__Task details__.
Please repeat exactly the lines below from the one containing "Lemma below_suffix k" down to the one containing "is_dir n)). eauto.", both included, and nothing else.

__Data shown__.
(* ===== verification/MirrorSpec.v ===== *)
(** * The backup stays current

    A turn of the polling watcher followed by the work of the workers: from a backup that
    is up to date with what the previous snapshot pictures, to one that is up to date with
    the source as it is now. *)

From S2P Require Import Prelude CString Paths Os OsFacts Platform Fs FsFacts CopyFacts Config ConfigFacts ConfigText FsTree FsTreeFacts Restore Queue QueueFacts AppState Log LogFacts App PlainFacts WalkFacts AppFacts LifeFacts SyncFacts Workers BackupFacts Examples Demo BackupSpec Snapshot SnapshotFacts PollFacts PollSpec.

Lemma map_preimage {A B} (f : A -> B) (P : A -> Prop) l :
  (forall b, b ∈ l -> exists a, b = f a /\ P a) -> exists l', l = map f l' /\ Forall P l'.
Proof.
  induction l as [|b l IH]; intros Hl; [by exists []|].
  destruct (Hl b) as (x & -> & Hx); [by left|]. destruct IH as (l' & -> & Hl').
  { intros b Hin. apply Hl. by right. }
  exists (x :: l'). by split; [|constructor].
Qed.

(** ** A backup that is up to date *)

(** What the backup holds in the place of an entry is its copy, as far as sizes and times
    tell. *)
Definition fresh (bn : ppath) (fs : fsmap) (r : ppath) (n : node) : Prop :=
  match n with
  | NReg m x => outdated m x (fs !! (bn ++ r)) = false
  | NDir _ => exists m, fs !! (bn ++ r) = Some (NDir m)
  | NLnk _ _ | NOther _ => True
  end.

(** The backup in [fs] is up to date with the source in [fs1]. *)
Definition up_to_date (sn bn : ppath) (fs1 fs : fsmap) : Prop :=
  forall r n, entry sn fs1 r n -> fresh bn fs r n.

(** What the source held is still there, and of the same kind. *)
Definition grown (sn : ppath) (fs1 fs2 : fsmap) : Prop :=
  forall r n, entry sn fs1 r n -> exists n', entry sn fs2 r n' /\ is_dir n' = is_dir n.

Lemma fresh_saved bn fs r n : fresh bn fs r n -> saved bn fs fs r n.
Proof. destruct n; cbn; auto. Qed.

Lemma saved_fresh bn fs0 fs r n : saved bn fs0 fs r n -> fresh bn fs r n.
Proof.
  destruct n; cbn; try done. intros [(m' & -> & _ & Hm)|[Ho ->]]; [|done].
  cbn. rewrite Hm. by rewrite !Z.eqb_refl.
Qed.

(** Size and time decide whether a copy is needed. *)
Lemma same_stat_fresh bn fs r n n' :
  is_dir n' = is_dir n -> walkable n = true -> walkable n' = true -> (is_dir n = false -> stat_of n = stat_of n') ->
  fresh bn fs r n -> fresh bn fs r n'.
Proof.
  destruct n as [m x|m| |], n' as [m' x'|m'| |]; try done. intros _ _ _ Hs.
  unfold fresh, outdated. injection (Hs eq_refl) as -> ->. done.
Qed.

(** ** The events of a scan *)

Section Mirror.
Context (a : syseba_app_t) (sn : ppath).

(** A change that is no deletion: modified or new, where, and whether a directory. *)
Definition item : Type := bool * (ppath * bool).
Definition item_kind (i : item) : syseba_event_kind_t :=
  if fst i then SYSEBA_EVENT_MODIFY else SYSEBA_EVENT_CREATE.
Definition item_change (i : item) : change := (item_kind i, render (fst (snd i)), snd (snd i)).
Definition item_event (i : item) : syseba_event_t := change_event a (item_change i).

Lemma item_event_plain i :
  ev_path (item_event i) = render (fst (snd i)) /\ ev_is_directory (item_event i) = snd (snd i) /\
  ev_kind (item_event i) <> SYSEBA_EVENT_DELETE /\ ev_initial_sync (item_event i) = false.
Proof. by destruct i as [[] []]. Qed.

Lemma holds_at_entry fs r d :
  r <> [] -> holds_at fs (sn ++ r) d <-> exists n, entry sn fs r n /\ is_dir n = d.
Proof. intros Hr. split; intros (n & Hn); [exists n|exists n]; unfold entry in *; naive_solver. Qed.

Lemma below_suffix k : below sn k <-> exists r, r <> [] /\ k = sn ++ r.
Proof.
  split; [intros (x & r & ->); by exists (x :: r)|]. intros ([|x r] & Hr & ->); [done|]. by exists x, r.
Qed.

Lemma grown_items fs1 fs2 s1 s2 :
  names_ok fs1 -> names_ok fs2 -> pictures fs1 sn s1 -> pictures fs2 sn s2 -> grown sn fs1 fs2 ->
  exists l, changes s1 s2 = map item_change l /\
    (forall i, i ∈ l -> exists r n, entry sn fs2 r n /\ snd i = (sn ++ r, is_dir n)).
Proof.
  intros Hn1 Hn2 P1 P2 Hg.
  destruct (map_preimage item_change (fun i => exists r n, entry sn fs2 r n /\ snd i = (sn ++ r, is_dir n))
              (changes s1 s2)) as (l & E & Hl).
  - intros [[kind p] d] (k & -> & (r & Hr & ->)%below_suffix & Hrep)%(changes_reported sn fs1 fs2); [|done..].
    destruct kind; cbn in Hrep.
    + destruct Hrep as [(n & He & <-)%holds_at_entry _]; [|done]. exists (false, (sn ++ r, is_dir n)). eauto.
    + destruct Hrep as (-> & n1 & n2 & _ & Hn & _ & Hreg & _). exists (true, (sn ++ r, false)). split; [done|].
      exists r, n2. split; [|by destruct n2]. split_and!; [done..|]. unfold walkable. by rewrite Hreg, orb_true_r.
    + destruct Hrep as [(n & He & <-)%holds_at_entry Hno]; [|done]. exfalso. apply Hno.
      destruct (Hg r n He) as (n' & He' & _). exists (is_dir n'). apply holds_at_entry; [done|]. by exists n'.
  - exists l. split; [done|]. by apply Forall_forall.
Qed.

(** What was not reported was up to date before and still is. *)
Lemma changed_or_fresh bn fs1 fs2 s1 s2 fs r n :
  names_ok fs1 -> names_ok fs2 -> pictures fs1 sn s1 -> pictures fs2 sn s2 ->
  (forall n1, entry sn fs1 r n1 -> is_dir n = is_dir n1) ->
  up_to_date sn bn fs1 fs -> entry sn fs2 r n ->
  (exists i, item_change i ∈ changes s1 s2 /\ snd i = (sn ++ r, is_dir n)) \/ fresh bn fs r n.
Proof.
  intros Hn1 Hn2 P1 P2 Hk Hup He. pose proof He as (Hr & Hn & Hw).
  assert (forall b, reported fs1 fs2 (item_kind (b, (sn ++ r, is_dir n))) (sn ++ r) (is_dir n) ->
    exists i, item_change i ∈ changes s1 s2 /\ snd i = (sn ++ r, is_dir n)) as Hin.
  { intros b Hrep. exists (b, (sn ++ r, is_dir n)). split; [|done].
    apply (changes_reported sn fs1 fs2); [done..|]. exists (sn ++ r). split_and!; [done| |done].
    apply below_suffix. by exists r. }
  destruct (fs1 !! (sn ++ r)) as [n1|] eqn:E1; [destruct (walkable n1) eqn:Ew1|].
  - assert (entry sn fs1 r n1) as He1 by done. pose proof (Hk _ He1) as Hd.
    destruct (decide (is_dir n1 = false -> stat_of n1 = stat_of n)) as [Hs|Hs].
    + right. by eapply same_stat_fresh; [| |done|exact Hs|apply Hup].
    + left. apply (Hin true). destruct (is_dir n1) eqn:Ed1; [by destruct Hs|]. rewrite Hd.
      split; [done|]. exists n1, n. split_and!; try done; [by destruct n|]. intros Es. by apply Hs.
  - left. apply (Hin false). split; [by exists n|]. intros (d & n' & Hn' & Hw' & _). congruence.
  - left. apply (Hin false). split; [by exists n|]. intros (d & n' & Hn' & Hw' & _). congruence.
Qed.

(** An item is known by its change. *)
Lemma item_change_inj i j :
  Forall path_name (fst (snd i)) -> Forall path_name (fst (snd j)) -> item_change i = item_change j -> i = j.
Proof.
  destruct i as [[] [p d]], j as [[] [q d']]; cbn; intros Hp Hq E; try done; injection E as E ->;
    by rewrite (render_inj p q).
Qed.
End Mirror.

(** ** Between two turns *)

(** The watcher holds [previous], the picture of the source in [fs1]; the workers have
    nothing to do, and the backup is up to date with that picture. *)
Record settled (sn bn : ppath) (fs1 : fsmap) (previous : syseba_snapshot_t) (a : syseba_app_t) : Prop := Settled {
  sd_queue : represents (app_event_queue a) [];
  sd_open : q_closed (app_event_queue a) = false;
  sd_stopping : app_stop_requested a = false;
  sd_walk : walk_ok fs1 sn;
  sd_pictures : pictures fs1 sn previous;
  sd_current : up_to_date sn bn fs1 (os_fs (app_os a));
}.

(** Other programs may do what they want outside the backup. *)
Lemma settled_edit sn bn fs1 previous a s' :
  settled sn bn fs1 previous a -> (forall r, os_fs s' !! (bn ++ r) = os_fs (app_os a) !! (bn ++ r)) ->
  settled sn bn fs1 previous (with_os s' a).
Proof.
  intros [? ? ? ? ? Hup] Hs. constructor; try done. intros r n He. specialize (Hup r n He).
  unfold fresh in *. cbn. by rewrite Hs.
Qed.

Section Claims.
Context `{DirOrder} `{SnapshotMemory} `{LocalStamp} `{Strerror} `{Clock}.
Context `{!Allocator syseba_event_t} `{!Allocator syseba_log_record_t}.

(** Between two turns of the polling watcher the backup is up to date with the picture
    of the source that the watcher holds, and a turn keeps it so. On a quiet host, when
    files and directories were added and files were modified since the last turn, a scan
    and then the workers, however many and in whatever order, bring every file and
    directory that the source now has into the backup, the new and changed files with
    their bytes, mode bits and time; the source is as it was, in the rest of the file
    system there are only new directories above the backup, and the queue is empty and
    the watcher holds the picture of the new source. One worker alone does finish. *)
Theorem scan_keeps_backup_current unknown sn bn rn fs1 fs2 previous a :
  (forall h, @alloc_node syseba_event_t _ h <> None) ->
  buckets_allocated = true -> (forall s, entry_allocated s = true) ->
  settled sn bn fs1 previous a -> quiet (app_os a) -> os_fs (app_os a) = fs2 ->
  backup_ready sn bn rn fs2 (app_config a) -> grown sn fs1 fs2 ->
  Z.of_nat (size fs1) + Z.of_nat (size fs2) <= U64_MAX ->
  exists current a4,
    poll_scan (fun _ => true) previous a = (current, a4) /\
    finished unknown a4 (one_worker unknown (size fs1 + size fs2) a4) /\
    forall a5, finished unknown a4 a5 ->
      settled sn bn fs2 current a5 /\ quiet (app_os a5) /\
      (forall r n, entry sn fs2 r n -> saved bn fs2 (os_fs (app_os a5)) r n) /\
      (forall r, os_fs (app_os a5) !! (sn ++ r) = fs2 !! (sn ++ r)) /\
      backed sn bn fs2 (os_fs (app_os a5)).
Proof.
  intros Halloc Hm1 Hm2 [Hr Ho Hst Hw1 P1 Hup] Hq Hfs Hready Hg Hz.
  pose proof (rd_walk _ _ _ _ _ Hready) as Hw2.
  destruct (poll_scan_reports Halloc a sn fs2 (rd_source _ _ _ _ _ Hready) Hw2 Hq Hfs fs1 previous [])
    as (current & a4 & E & P2 & [Hc4 Hs4 Hh4 Hr4 Ho4]); [by constructor|done..| |done|].
  { intros k d Hh (r & Hne & ->)%below_suffix. apply holds_at_entry in Hh as (n & He & _); [|done].
    destruct (Hg _ _ He) as (n' & (_ & Hn' & Hw') & _). eapply walk_links; [done| |done|by destruct n'].
    apply below_suffix. by exists r. }
  exists current, a4. split; [done|].
  destruct (grown_items sn fs1 fs2 previous current) as (l & El & Hl); [apply Hw1|apply Hw2|done..|].
  pose proof (pictures_size sn _ _ P1) as Z1. pose proof (pictures_size sn _ _ P2) as Z2.
  pose proof (changes_size previous current) as Z3. rewrite El in Hr4, Z3. rewrite zlen_map in Z3.
  assert (zlen l <= U64_MAX) as Hlen by lia.
  assert (length l <= size fs1 + size fs2)%nat as Hfuel by (unfold zlen in *; lia).
  assert (os_fs (app_os a4) = fs2) as Hf4 by (destruct Hh4 as [_ ->]; done).
  destruct (workers_save unknown a sn bn rn fs2 Hready snd (item_event a) false (item_event_plain a) (fresh bn fs2)
              (initial_total (app_stats a4)) l (size fs1 + size fs2) a4) as [Hone Hfin]; [done..| | | |done|done|].
  { rewrite map_map in Hr4. exact Hr4. }
  { constructor; [by eapply same_world_quiet| | |done..]; rewrite Hf4; [apply Hw2|]. intros k. by left. }
  { intros r n _ Hin. rewrite Hf4. by apply fresh_saved. }
  split; [exact Hone|]. intros a5 Hf.
  destruct (Hfin a5 Hf) as ([_ [Hq5 Ht5 Hb5 Hc5 Hs5] Hsv _ _] & Hr5 & Ho5). rewrite Ho4 in Ho5.
  assert (forall r n, entry sn fs2 r n -> saved bn fs2 (os_fs (app_os a5)) r n) as Hall.
  { intros r n He. apply Hsv; [done|].
    destruct (changed_or_fresh sn bn fs1 fs2 previous current fs2 r n) as [(i & Hi & Ei)|Hfr];
      [apply Hw1|apply Hw2|done..| |by rewrite <- Hfs|done| |by right].
    { intros n1 He1. destruct (Hg _ _ He1) as (n2 & (_ & Hn2 & _) & Hd). destruct He as (_ & Hn & _). congruence. }
    left. rewrite <- Ei. rewrite El in Hi. apply list_elem_of_fmap in Hi as (j & E' & Hj).
    apply list_elem_of_fmap. exists j. split; [|done]. f_equal. destruct (Hl _ Hj) as (r' & n' & (_ & Hn' & _) & Ej).
    destruct He as (_ & Hn & _). apply item_change_inj in E'; [done|rewrite Ei|rewrite Ej]; by eapply (wo_names _ _ Hw2). }
  split_and!; [|done..| |done].
  - constructor; try done. intros r n He. eapply saved_fresh. by apply Hall.
  - intros r. by eapply backed_source.
Qed.
End Claims.

(** ** An example *)

Definition grown_b (sn : ppath) (fs1 fs2 : fsmap) : bool :=
  check_keys (fun k n =>
    match strip_prefix sn k with
    | Some (_ :: _) =>
        negb (walkable n)
        || match fs2 !! k with Some n' => walkable n' && eqb (is_dir n') (is_dir n) | None => false end
    | _ => true
    end) fs1.

Definition up_to_date_b (sn bn : ppath) (fs1 fs : fsmap) : bool :=
  check_keys (fun k n =>
    match strip_prefix sn k, n with
    | Some r, NReg m x => negb (outdated m x (fs !! (bn ++ r)))
    | Some (y :: r), NDir _ => match fs !! (bn ++ y :: r) with Some (NDir _) => true | _ => false end
    | _, _ => true
    end) fs1.

Lemma grown_b_spec sn fs1 fs2 : grown_b sn fs1 fs2 = true -> grown sn fs1 fs2.
Proof.
  intros Hk r n (Hr & Hn & Hw). pose proof (check_keys_spec _ _ Hk (sn ++ r) n Hn) as P. cbv beta in P.
  rewrite strip_prefix_app, Hw in P. destruct r as [|y r]; [done|]. cbn [negb orb] in P.
  destruct (fs2 !! (sn ++ y :: r)) as [n'|] eqn:E; [|done]. apply andb_true_iff in P as [Hw' Hd%eqb_prop].
  by exists n'.
Qed.

Lemma up_to_date_b_spec sn bn fs1 fs : up_to_date_b sn bn fs1 fs = true -> up_to_date sn bn fs1 fs.
Proof.
  intros Hk r n (Hr & Hn & Hw). pose proof (check_keys_spec _ _ Hk (sn ++ r) n Hn) as P. cbv beta in P.
  rewrite strip_prefix_app in P. destruct n; try done.
  - destruct r; [done|]. by apply negb_true_iff in P.
  - destruct r as [|y r]; [done|]. cbn. destruct (fs !! (bn ++ y :: r)) as [[]|]; try done. by eexists.
Qed.

(** The source before the file of the directory [sub] was written and another was changed. *)
Definition earlier_fs : fsmap := list_to_map
  [ ([c!"data"], NDir root_meta);
    ([c!"data"; c!"changed.txt"], NReg example_meta (c!"short"));
    ([c!"data"; c!"same.txt"], NReg example_meta (c!"same")) ].
Definition earlier_host : os := Os earlier_fs E_OK (c!"/") 1000 0 7 10 [] [] None.

Example scan_keeps_backup_current_witness :
  let a := demo_app source_host in
  exists previous,
    settled [c!"data"] [c!"backup"] earlier_fs previous a /\
    exists current a4,
      poll_scan (fun _ => true) previous a = (current, a4) /\
      finished [] a4 (one_worker [] (size earlier_fs + size source_fs) a4) /\
      forall a5, finished [] a4 a5 ->
        settled [c!"data"] [c!"backup"] source_fs current a5 /\ quiet (app_os a5) /\
        (forall r n, entry [c!"data"] source_fs r n ->
           saved [c!"backup"] source_fs (os_fs (app_os a5)) r n) /\
        (forall r, os_fs (app_os a5) !! ([c!"data"] ++ r) = source_fs !! ([c!"data"] ++ r)) /\
        backed [c!"data"] [c!"backup"] source_fs (os_fs (app_os a5)).
Proof.
  assert (walk_ok earlier_fs [c!"data"]) as Hw by (apply walk_b_spec; by vm_compute).
  assert (buckets_allocated = true /\ forall s, entry_allocated s = true) as Hm by done.
  destruct (build_pictures Hm [c!"data"] earlier_fs earlier_host Hw)
    as (previous & s' & _ & P & _); [done..|].
  assert (settled [c!"data"] [c!"backup"] earlier_fs previous (demo_app source_host)) as Hs.
  { constructor; [apply init_represents|done|done|done|done|]. apply up_to_date_b_spec. by vm_compute. }
  exists previous. split; [exact Hs|].
  apply (scan_keeps_backup_current [] [c!"data"] [c!"backup"] [c!"restore"] earlier_fs source_fs previous
           (demo_app source_host)).
  - done.
  - done.
  - done.
  - exact Hs.
  - done.
  - reflexivity.
  - apply ready_b_spec; [by vm_compute|reflexivity|reflexivity|reflexivity|apply walk_b_spec; by vm_compute|].
    by split; intros [k [=]].
  - apply grown_b_spec. by vm_compute.
  - by vm_compute.
Defined.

__Task response__.
Lemma below_suffix k : below sn k <-> exists r, r <> [] /\ k = sn ++ r.
Proof.
  split; [intros (x & r & ->); by exists (x :: r)|]. intros ([|x r] & Hr & ->); [done|]. by exists x, r.
Qed.

Lemma grown_items fs1 fs2 s1 s2 :
  names_ok fs1 -> names_ok fs2 -> pictures fs1 sn s1 -> pictures fs2 sn s2 -> grown sn fs1 fs2 ->
  exists l, changes s1 s2 = map item_change l /\
    (forall i, i ∈ l -> exists r n, entry sn fs2 r n /\ snd i = (sn ++ r, is_dir n)).
Proof.
  intros Hn1 Hn2 P1 P2 Hg.
  destruct (map_preimage item_change (fun i => exists r n, entry sn fs2 r n /\ snd i = (sn ++ r, is_dir n))
              (changes s1 s2)) as (l & E & Hl).
  - intros [[kind p] d] (k & -> & (r & Hr & ->)%below_suffix & Hrep)%(changes_reported sn fs1 fs2); [|done..].
    destruct kind; cbn in Hrep.
    + destruct Hrep as [(n & He & <-)%holds_at_entry _]; [|done]. exists (false, (sn ++ r, is_dir n)). eauto.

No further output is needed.